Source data
************
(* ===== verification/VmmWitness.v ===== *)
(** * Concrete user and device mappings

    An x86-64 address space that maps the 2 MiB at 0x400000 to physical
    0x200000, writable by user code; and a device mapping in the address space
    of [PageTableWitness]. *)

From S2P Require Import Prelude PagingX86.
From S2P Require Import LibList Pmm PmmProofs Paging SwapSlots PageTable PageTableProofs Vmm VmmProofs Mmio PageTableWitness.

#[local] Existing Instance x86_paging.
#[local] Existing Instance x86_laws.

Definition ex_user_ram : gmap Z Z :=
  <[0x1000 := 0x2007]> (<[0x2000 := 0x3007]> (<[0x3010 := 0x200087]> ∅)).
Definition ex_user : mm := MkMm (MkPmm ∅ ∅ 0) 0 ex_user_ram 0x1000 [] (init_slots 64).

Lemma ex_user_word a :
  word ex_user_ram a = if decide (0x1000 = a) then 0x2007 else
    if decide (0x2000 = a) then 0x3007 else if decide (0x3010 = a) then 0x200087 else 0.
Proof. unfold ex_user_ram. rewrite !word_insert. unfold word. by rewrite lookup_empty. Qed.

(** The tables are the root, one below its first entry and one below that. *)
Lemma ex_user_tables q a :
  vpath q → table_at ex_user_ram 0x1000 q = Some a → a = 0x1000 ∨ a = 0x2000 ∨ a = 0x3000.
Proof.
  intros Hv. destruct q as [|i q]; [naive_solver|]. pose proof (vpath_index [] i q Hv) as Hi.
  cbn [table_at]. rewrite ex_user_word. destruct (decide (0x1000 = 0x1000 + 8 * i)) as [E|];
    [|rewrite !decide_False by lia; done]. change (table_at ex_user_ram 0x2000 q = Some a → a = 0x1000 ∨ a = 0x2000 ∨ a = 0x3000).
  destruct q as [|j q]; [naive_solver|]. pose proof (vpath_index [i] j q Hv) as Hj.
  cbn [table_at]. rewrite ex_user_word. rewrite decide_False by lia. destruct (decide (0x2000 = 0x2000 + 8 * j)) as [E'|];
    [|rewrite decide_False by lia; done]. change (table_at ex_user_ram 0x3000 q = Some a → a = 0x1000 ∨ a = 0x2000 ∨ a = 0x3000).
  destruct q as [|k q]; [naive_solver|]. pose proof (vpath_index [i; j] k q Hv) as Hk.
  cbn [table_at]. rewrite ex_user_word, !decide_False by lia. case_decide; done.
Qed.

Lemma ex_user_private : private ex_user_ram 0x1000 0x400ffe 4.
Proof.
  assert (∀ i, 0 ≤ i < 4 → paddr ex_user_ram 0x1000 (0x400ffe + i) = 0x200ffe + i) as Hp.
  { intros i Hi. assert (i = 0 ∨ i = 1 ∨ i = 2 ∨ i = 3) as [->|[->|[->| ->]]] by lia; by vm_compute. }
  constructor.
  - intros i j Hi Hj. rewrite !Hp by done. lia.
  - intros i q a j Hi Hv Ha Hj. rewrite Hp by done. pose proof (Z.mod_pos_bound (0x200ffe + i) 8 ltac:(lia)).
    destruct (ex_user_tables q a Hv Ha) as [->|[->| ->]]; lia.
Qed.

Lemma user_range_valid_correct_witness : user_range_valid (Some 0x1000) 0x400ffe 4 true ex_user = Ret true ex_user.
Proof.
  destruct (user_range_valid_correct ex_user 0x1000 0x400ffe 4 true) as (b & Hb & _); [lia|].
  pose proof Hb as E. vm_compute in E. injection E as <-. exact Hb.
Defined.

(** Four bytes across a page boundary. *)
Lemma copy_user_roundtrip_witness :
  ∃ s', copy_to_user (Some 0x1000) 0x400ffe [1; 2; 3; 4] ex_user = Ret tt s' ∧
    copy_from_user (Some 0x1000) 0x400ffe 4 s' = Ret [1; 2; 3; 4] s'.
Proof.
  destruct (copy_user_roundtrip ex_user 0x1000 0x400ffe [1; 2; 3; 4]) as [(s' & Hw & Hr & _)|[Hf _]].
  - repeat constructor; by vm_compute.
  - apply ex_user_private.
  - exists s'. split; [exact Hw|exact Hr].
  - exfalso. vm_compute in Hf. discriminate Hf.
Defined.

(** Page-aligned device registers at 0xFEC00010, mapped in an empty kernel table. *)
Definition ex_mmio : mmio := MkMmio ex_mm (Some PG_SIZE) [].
************
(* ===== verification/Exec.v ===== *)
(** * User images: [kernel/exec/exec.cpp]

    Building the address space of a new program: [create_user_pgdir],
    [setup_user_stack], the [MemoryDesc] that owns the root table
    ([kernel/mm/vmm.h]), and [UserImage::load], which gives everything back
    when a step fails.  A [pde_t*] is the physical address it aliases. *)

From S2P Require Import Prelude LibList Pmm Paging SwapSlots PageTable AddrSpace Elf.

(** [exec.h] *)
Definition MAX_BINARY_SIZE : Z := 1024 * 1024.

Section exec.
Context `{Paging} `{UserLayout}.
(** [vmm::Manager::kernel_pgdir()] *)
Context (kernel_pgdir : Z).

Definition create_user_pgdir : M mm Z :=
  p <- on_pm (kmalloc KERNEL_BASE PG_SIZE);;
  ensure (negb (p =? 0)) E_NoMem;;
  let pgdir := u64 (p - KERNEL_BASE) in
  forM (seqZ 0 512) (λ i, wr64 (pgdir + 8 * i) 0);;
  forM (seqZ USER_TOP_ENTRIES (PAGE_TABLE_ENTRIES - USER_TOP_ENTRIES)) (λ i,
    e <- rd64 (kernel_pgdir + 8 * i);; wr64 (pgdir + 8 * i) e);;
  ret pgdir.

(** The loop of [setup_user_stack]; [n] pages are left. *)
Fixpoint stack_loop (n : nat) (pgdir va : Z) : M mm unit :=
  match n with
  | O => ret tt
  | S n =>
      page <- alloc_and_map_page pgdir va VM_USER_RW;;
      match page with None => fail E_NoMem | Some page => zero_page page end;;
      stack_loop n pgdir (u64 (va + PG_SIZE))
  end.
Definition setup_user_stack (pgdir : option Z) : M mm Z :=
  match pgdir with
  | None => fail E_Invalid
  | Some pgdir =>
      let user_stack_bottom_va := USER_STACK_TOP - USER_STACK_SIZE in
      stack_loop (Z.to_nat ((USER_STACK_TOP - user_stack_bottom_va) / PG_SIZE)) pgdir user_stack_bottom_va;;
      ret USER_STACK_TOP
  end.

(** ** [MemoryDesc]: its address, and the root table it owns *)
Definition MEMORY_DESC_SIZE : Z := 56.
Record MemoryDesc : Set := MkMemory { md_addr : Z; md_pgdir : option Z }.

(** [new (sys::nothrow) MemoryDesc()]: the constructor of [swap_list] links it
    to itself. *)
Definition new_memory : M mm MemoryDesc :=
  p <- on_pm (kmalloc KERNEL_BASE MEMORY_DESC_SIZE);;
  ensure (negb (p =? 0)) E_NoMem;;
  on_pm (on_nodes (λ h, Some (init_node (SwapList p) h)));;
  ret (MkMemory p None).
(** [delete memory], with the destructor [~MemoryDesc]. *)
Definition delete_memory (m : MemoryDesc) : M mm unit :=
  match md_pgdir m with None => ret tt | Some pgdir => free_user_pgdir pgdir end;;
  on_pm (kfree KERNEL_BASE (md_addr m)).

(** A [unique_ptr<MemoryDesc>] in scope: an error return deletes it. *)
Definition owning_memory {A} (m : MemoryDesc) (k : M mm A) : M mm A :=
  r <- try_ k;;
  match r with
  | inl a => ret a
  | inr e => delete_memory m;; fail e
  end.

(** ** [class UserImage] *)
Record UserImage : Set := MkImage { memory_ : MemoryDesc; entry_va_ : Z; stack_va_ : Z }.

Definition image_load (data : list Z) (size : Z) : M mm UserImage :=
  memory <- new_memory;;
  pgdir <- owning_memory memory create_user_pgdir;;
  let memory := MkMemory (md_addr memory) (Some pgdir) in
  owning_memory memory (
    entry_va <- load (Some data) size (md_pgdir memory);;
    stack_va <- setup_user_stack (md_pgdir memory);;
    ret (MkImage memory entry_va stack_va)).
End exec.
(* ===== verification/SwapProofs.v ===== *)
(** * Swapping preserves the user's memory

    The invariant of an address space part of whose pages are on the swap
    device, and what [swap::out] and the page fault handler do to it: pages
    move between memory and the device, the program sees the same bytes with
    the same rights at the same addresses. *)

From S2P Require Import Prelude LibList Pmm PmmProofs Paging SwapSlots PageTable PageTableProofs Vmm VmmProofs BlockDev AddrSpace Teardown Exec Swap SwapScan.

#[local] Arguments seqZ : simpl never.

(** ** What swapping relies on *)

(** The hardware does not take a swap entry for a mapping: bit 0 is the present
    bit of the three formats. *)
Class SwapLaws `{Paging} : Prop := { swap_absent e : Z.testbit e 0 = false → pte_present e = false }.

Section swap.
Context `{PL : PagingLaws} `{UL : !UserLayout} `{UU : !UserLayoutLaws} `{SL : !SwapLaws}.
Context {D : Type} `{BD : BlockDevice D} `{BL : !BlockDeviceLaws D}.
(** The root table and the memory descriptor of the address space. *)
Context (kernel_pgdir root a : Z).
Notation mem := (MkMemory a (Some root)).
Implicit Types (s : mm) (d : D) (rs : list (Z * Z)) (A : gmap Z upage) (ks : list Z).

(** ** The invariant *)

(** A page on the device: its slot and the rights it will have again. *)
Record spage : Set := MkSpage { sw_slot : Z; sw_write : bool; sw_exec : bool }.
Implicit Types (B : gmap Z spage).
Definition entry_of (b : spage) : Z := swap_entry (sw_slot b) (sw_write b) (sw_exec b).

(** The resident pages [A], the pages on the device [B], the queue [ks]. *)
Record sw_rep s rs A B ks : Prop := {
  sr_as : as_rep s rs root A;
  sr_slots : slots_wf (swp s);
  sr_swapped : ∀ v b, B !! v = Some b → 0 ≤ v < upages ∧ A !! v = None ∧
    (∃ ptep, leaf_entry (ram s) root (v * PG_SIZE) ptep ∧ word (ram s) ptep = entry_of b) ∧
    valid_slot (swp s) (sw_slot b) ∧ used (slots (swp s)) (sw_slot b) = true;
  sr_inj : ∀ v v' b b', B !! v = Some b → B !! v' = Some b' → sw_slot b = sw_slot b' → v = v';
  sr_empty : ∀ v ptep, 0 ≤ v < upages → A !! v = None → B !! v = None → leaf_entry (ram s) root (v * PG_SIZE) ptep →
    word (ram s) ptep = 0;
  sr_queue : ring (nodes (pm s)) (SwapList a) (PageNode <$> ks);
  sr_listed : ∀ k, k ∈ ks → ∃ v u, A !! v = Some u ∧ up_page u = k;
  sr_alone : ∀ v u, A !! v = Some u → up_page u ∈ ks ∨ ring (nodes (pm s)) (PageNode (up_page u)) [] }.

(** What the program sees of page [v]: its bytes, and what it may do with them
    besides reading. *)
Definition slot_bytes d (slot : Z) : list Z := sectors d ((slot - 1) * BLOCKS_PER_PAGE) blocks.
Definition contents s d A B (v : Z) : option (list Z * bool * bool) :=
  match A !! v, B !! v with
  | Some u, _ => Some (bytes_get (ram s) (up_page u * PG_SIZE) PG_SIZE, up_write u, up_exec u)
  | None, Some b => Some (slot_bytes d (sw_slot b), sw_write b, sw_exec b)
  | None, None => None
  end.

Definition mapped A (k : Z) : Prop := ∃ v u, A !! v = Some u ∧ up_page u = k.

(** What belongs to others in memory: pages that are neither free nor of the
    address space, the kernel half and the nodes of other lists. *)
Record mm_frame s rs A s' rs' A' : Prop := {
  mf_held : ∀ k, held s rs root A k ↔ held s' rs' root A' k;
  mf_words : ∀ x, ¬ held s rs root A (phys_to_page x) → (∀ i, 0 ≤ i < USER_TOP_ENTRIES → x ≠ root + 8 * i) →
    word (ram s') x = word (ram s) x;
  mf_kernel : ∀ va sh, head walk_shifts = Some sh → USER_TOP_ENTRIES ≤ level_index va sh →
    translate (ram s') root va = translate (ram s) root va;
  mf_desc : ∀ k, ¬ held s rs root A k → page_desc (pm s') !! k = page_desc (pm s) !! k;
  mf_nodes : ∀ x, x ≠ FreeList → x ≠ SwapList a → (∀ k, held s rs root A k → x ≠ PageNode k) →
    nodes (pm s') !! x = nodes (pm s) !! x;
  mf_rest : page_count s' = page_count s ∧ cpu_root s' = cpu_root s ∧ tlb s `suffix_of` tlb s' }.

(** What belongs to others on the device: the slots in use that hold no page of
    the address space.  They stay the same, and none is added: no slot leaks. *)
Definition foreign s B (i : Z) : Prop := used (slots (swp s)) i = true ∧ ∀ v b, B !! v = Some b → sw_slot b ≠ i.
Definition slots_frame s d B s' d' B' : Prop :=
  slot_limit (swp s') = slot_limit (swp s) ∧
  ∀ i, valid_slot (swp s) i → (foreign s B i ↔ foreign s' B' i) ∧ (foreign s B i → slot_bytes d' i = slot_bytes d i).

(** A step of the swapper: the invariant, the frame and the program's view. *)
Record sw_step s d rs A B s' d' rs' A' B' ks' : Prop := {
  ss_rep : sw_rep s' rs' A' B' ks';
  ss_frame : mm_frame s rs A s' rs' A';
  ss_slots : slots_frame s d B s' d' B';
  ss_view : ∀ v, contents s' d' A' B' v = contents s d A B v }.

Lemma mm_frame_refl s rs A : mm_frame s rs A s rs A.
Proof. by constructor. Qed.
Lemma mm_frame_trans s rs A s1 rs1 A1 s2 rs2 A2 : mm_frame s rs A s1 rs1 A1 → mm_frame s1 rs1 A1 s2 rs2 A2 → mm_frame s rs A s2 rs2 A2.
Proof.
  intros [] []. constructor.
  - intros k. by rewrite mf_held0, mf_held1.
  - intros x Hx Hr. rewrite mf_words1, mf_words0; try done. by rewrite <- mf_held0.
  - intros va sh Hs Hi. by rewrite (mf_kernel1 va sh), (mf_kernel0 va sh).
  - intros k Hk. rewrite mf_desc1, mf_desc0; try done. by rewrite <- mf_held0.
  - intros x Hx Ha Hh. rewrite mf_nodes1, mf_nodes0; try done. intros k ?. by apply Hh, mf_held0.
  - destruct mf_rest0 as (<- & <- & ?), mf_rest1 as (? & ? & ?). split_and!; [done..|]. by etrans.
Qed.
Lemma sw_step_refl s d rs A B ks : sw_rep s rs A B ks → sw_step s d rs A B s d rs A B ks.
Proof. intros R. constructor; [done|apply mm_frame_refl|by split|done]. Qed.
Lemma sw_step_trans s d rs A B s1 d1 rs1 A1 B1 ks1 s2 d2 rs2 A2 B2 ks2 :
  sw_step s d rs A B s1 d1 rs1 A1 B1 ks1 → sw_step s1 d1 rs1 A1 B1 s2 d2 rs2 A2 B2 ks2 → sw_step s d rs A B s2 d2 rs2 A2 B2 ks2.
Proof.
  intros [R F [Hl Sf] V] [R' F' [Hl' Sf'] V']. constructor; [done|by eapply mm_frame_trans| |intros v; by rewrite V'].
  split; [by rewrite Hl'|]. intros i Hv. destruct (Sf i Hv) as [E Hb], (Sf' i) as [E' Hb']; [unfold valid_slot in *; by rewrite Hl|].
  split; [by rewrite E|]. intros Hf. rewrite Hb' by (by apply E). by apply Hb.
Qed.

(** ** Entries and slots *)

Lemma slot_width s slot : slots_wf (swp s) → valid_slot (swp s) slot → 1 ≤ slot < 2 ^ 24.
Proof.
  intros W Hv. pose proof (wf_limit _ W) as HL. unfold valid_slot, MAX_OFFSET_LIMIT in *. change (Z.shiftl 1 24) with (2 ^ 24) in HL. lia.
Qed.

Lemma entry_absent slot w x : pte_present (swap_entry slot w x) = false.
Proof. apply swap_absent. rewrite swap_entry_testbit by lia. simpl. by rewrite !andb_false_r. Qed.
************
» **ACTIVITY**: Could you restate, word for word, the lines above from the one with "(* ===== verification/VmmWitness.v ===== *)" to the one with "From S2P Require Import Prelude PagingX86.", both included?

» **PROBLEM SOLUTION**:
(* ===== verification/VmmWitness.v ===== *)
(** * Concrete user and device mappings

    An x86-64 address space that maps the 2 MiB at 0x400000 to physical
    0x200000, writable by user code; and a device mapping in the address space
    of [PageTableWitness]. *)

From S2P Require Import Prelude PagingX86.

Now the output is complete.